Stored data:
┏━━

Lemma is_dir_set_file p q c s : is_dir p (set_file q c s) = is_dir p s.
Proof. done. Qed.

Lemma open_append_create_quiet p s :
  quiet p s = true -> is_dir p s = false -> parent_is_dir p s = true ->
  open_append_create p s =
    (match fs_files s !! p with Some _ => s | None => set_file p EmptyString s end, Ok tt).
Proof.
  intros Hq Hd Hp. unfold open_append_create.
  rewrite faulty_quiet, Hp, Hd by done. simpl. by destruct (fs_files s !! p).
Qed.

Lemma metadata_len_quiet p c s :
  quiet p s = true -> fs_files s !! p = Some c -> metadata_len p s = (s, Ok (String.length c)).
Proof. intros Hq Hc. unfold metadata_len. by rewrite faulty_quiet, Hc. Qed.

Lemma read_to_string_quiet p c s :
  quiet p s = true -> fs_files s !! p = Some c -> read_to_string p s = (s, Ok c).
Proof. intros Hq Hc. unfold read_to_string. by rewrite faulty_quiet, Hc. Qed.

Lemma write_fails_quiet o p c s : quiet p s = true -> write_fails o p c s = false.
Proof. intros Hq. unfold write_fails. by rewrite faulty_quiet. Qed.

Lemma write_quiet p c s :
  quiet p s = true -> is_dir p s = false -> parent_is_dir p s = true -> write p c s = (set_file p c s, Ok tt).
Proof.
  intros Hq Hd Hp. unfold write. by rewrite faulty_quiet, Hp, Hd, write_fails_quiet.
Qed.

Lemma write_all_quiet p old c s :
  quiet p s = true -> fs_files s !! p = Some old -> write_all p c s = (set_file p (old ++ c) s, Ok tt).
Proof. intros Hq Hc. unfold write_all. by rewrite Hc, write_fails_quiet. Qed.

(** Appending right after setting the contents. *)
Lemma write_all_set_file p old c s :
  quiet p s = true -> write_all p c (set_file p old s) = (set_file p (old ++ c) s, Ok tt).
Proof.
  intros Hq. rewrite (write_all_quiet p old) by (done || apply set_file_lookup).
  by rewrite set_file_set_file.
Qed.

(** Reading changes nothing. *)
Lemma read_to_string_state p s : fst (read_to_string p s) = s.
Proof. unfold read_to_string. by repeat case_match. Qed.

(** A failed [fs::write] either changed nothing ([File::create] was
    refused) or left a proper prefix of the new contents. *)
Lemma write_err_state p c s s' :
  write p c s = (s', Err tt) -> s' = s \/ s' = set_file p (short_prefix (fs_short s) c) s.
Proof. unfold write. repeat case_match; intros [= <-]; auto. Qed.

(** ** Frame conditions of the primitives *)

Lemma frame_set_file p c s : frame (Some p) s (set_file p c s).
Proof.
  split_and!; [| done | done]. intros q Hq. apply set_file_lookup_ne. congruence.
Qed.

Lemma frame_none_any po s s' : frame None s s' -> frame po s s'.
Proof. intros (F & D & E). split_and!; [| done | done]. intros q _. by apply F. Qed.

(** An operation that changes nothing. *)
Lemma st_preserves_readonly {A} po (m : io A) :
  (forall s, fst (m s) = s) -> st_preserves (frame po) m.
Proof. intros H s. rewrite H. reflexivity. Qed.

Lemma create_dir_all_frame d : st_preserves (frame None) (create_dir_all d).
Proof.
  intros s. unfold create_dir_all. destruct d; [reflexivity |].
  case_match; simpl; [reflexivity |]. split_and!; [done | set_solver | done].
Qed.

Lemma open_append_create_frame p : st_preserves (frame (Some p)) (open_append_create p).
Proof.
  intros s. unfold open_append_create. case_match; [reflexivity |].
  case_match; [reflexivity | apply frame_set_file].
Qed.

Lemma metadata_len_frame po p : st_preserves (frame po) (metadata_len p).
Proof. apply st_preserves_readonly. intros s. unfold metadata_len. by repeat case_match. Qed.

Lemma read_to_string_frame po p : st_preserves (frame po) (read_to_string p).
Proof. apply st_preserves_readonly, read_to_string_state. Qed.

Lemma write_frame p c : st_preserves (frame (Some p)) (write p c).
Proof. intros s. unfold write. repeat case_match; (reflexivity || apply frame_set_file). Qed.

Lemma write_all_frame p c : st_preserves (frame (Some p)) (write_all p c).
Proof. intros s. unfold write_all. repeat case_match; (reflexivity || apply frame_set_file). Qed.

End Fs.

#[export] Instance keeps_wf_preorder : PreOrder Fs.keeps_wf.
Proof. unfold Fs.keeps_wf. split; [intros s H; exact H | intros s1 s2 s3 H12 H23 H; auto]. Qed.

(** ** Every primitive keeps the file system well formed *)

Lemma parent_is_dir_mono p s s' :
  fs_dirs s ⊆ fs_dirs s' -> Fs.parent_is_dir p s = true -> Fs.parent_is_dir p s' = true.
Proof.
  intros Hd. unfold Fs.parent_is_dir, Fs.is_dir. case_match; [| done].
  rewrite !bool_decide_eq_true. set_solver.
Qed.

Lemma wf_set_file p c s :
  Fs.wf s -> Fs.parent_is_dir p s = true -> Fs.is_dir p s = false -> Fs.wf (Fs.set_file p c s).
Proof.
  intros [Hpar Hdis] Hp Hd. split.
  - intros q c'. rewrite Fs.parent_is_dir_set_file.
    destruct (decide (p = q)) as [<-|Hne]; [done |].
    rewrite Fs.set_file_lookup_ne by done. apply Hpar.
  - intros q. rewrite Fs.is_dir_set_file. destruct (decide (p = q)) as [<-|Hne]; [done |].
    unfold Fs.is_file. rewrite Fs.set_file_lookup_ne by done. apply Hdis.
Qed.

Lemma wf_no_files dirs faults n : Fs.wf (mkFS ∅ dirs faults n).
Proof.
  split; [intros p c; simpl; by rewrite lookup_empty |].
  intros p. unfold Fs.is_file. simpl. rewrite lookup_empty.
  intros [x Hx]%bool_decide_eq_true. discriminate.
Qed.

Lemma wf_readonly {A} (m : Fs.io A) : (forall s, fst (m s) = s) -> st_preserves Fs.keeps_wf m.
Proof. intros H s. rewrite H. reflexivity. Qed.

Lemma open_append_create_wf p : st_preserves Fs.keeps_wf (Fs.open_append_create p).
Proof.
  intros s Hwf. unfold Fs.open_append_create.
  destruct (Fs.faulty OpOpen p s || Fs.is_dir p s || negb (Fs.parent_is_dir p s)) eqn:E; [done |].
  apply orb_false_iff in E as [[_ Hd]%orb_false_iff Hp%negb_false_iff].
  case_match; [done |]. by apply wf_set_file.
Qed.

Lemma write_wf p c : st_preserves Fs.keeps_wf (Fs.write p c).
Proof.
  intros s Hwf. unfold Fs.write.
  destruct (Fs.faulty OpCreate p s || Fs.is_dir p s || negb (Fs.parent_is_dir p s)) eqn:E; [done |].
  apply orb_false_iff in E as [[_ Hd]%orb_false_iff Hp%negb_false_iff].
  case_match; by apply wf_set_file.
Qed.

Lemma write_all_wf p c : st_preserves Fs.keeps_wf (Fs.write_all p c).
Proof.
  intros s Hwf. unfold Fs.write_all.
  destruct (fs_files s !! p) as [old|] eqn:Hold; [| done].
  assert (Hd : Fs.is_dir p s = false).
  { apply (proj2 Hwf). unfold Fs.is_file. rewrite Hold. by apply bool_decide_eq_true. }
  case_match; (apply wf_set_file; [done | by apply (proj1 Hwf p old) | done]).
Qed.

Lemma metadata_len_wf p : st_preserves Fs.keeps_wf (Fs.metadata_len p).
Proof. apply wf_readonly. intros s. unfold Fs.metadata_len. by repeat case_match. Qed.

Lemma read_to_string_wf p : st_preserves Fs.keeps_wf (Fs.read_to_string p).
Proof. apply wf_readonly, Fs.read_to_string_state. Qed.

Lemma create_dir_all_wf d : st_preserves Fs.keeps_wf (Fs.create_dir_all d).
Proof.
  intros s [Hpar Hdis]. unfold Fs.create_dir_all. destruct d as [|x d]; [done |].
  destruct (_ || _) eqn:E; [done |]. apply orb_false_iff in E as [_ Hanc].
  simpl. split.
  - intros q c Hq. eapply parent_is_dir_mono; [| by apply (Hpar q c)]. simpl. set_solver.
  - intros q Hf. unfold Fs.is_dir. simpl. apply bool_decide_eq_false.
    intros [Ha%elem_of_list_to_set|Hq]%elem_of_union.
    + assert (existsb (fun a => Fs.is_file a s) (Fs.ancestors (String x d)) = true) as Hc.
      { apply existsb_exists. exists q. split; [by apply list_elem_of_In | done]. }
      by rewrite Hc in Hanc.
    + specialize (Hdis q Hf). unfold Fs.is_dir in Hdis. by apply bool_decide_eq_false in Hdis.
Qed.

#[export] Hint Resolve open_append_create_wf write_wf write_all_wf metadata_len_wf read_to_string_wf
  create_dir_all_wf : til.

#[export] Hint Resolve Fs.open_append_create_frame Fs.metadata_len_frame Fs.read_to_string_frame
  Fs.write_frame Fs.write_all_frame : til.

┗━━

◆ **Work required**
In the data above, how many lines contain the word "export"? Only the number is wanted.

◆ **The completed task**
3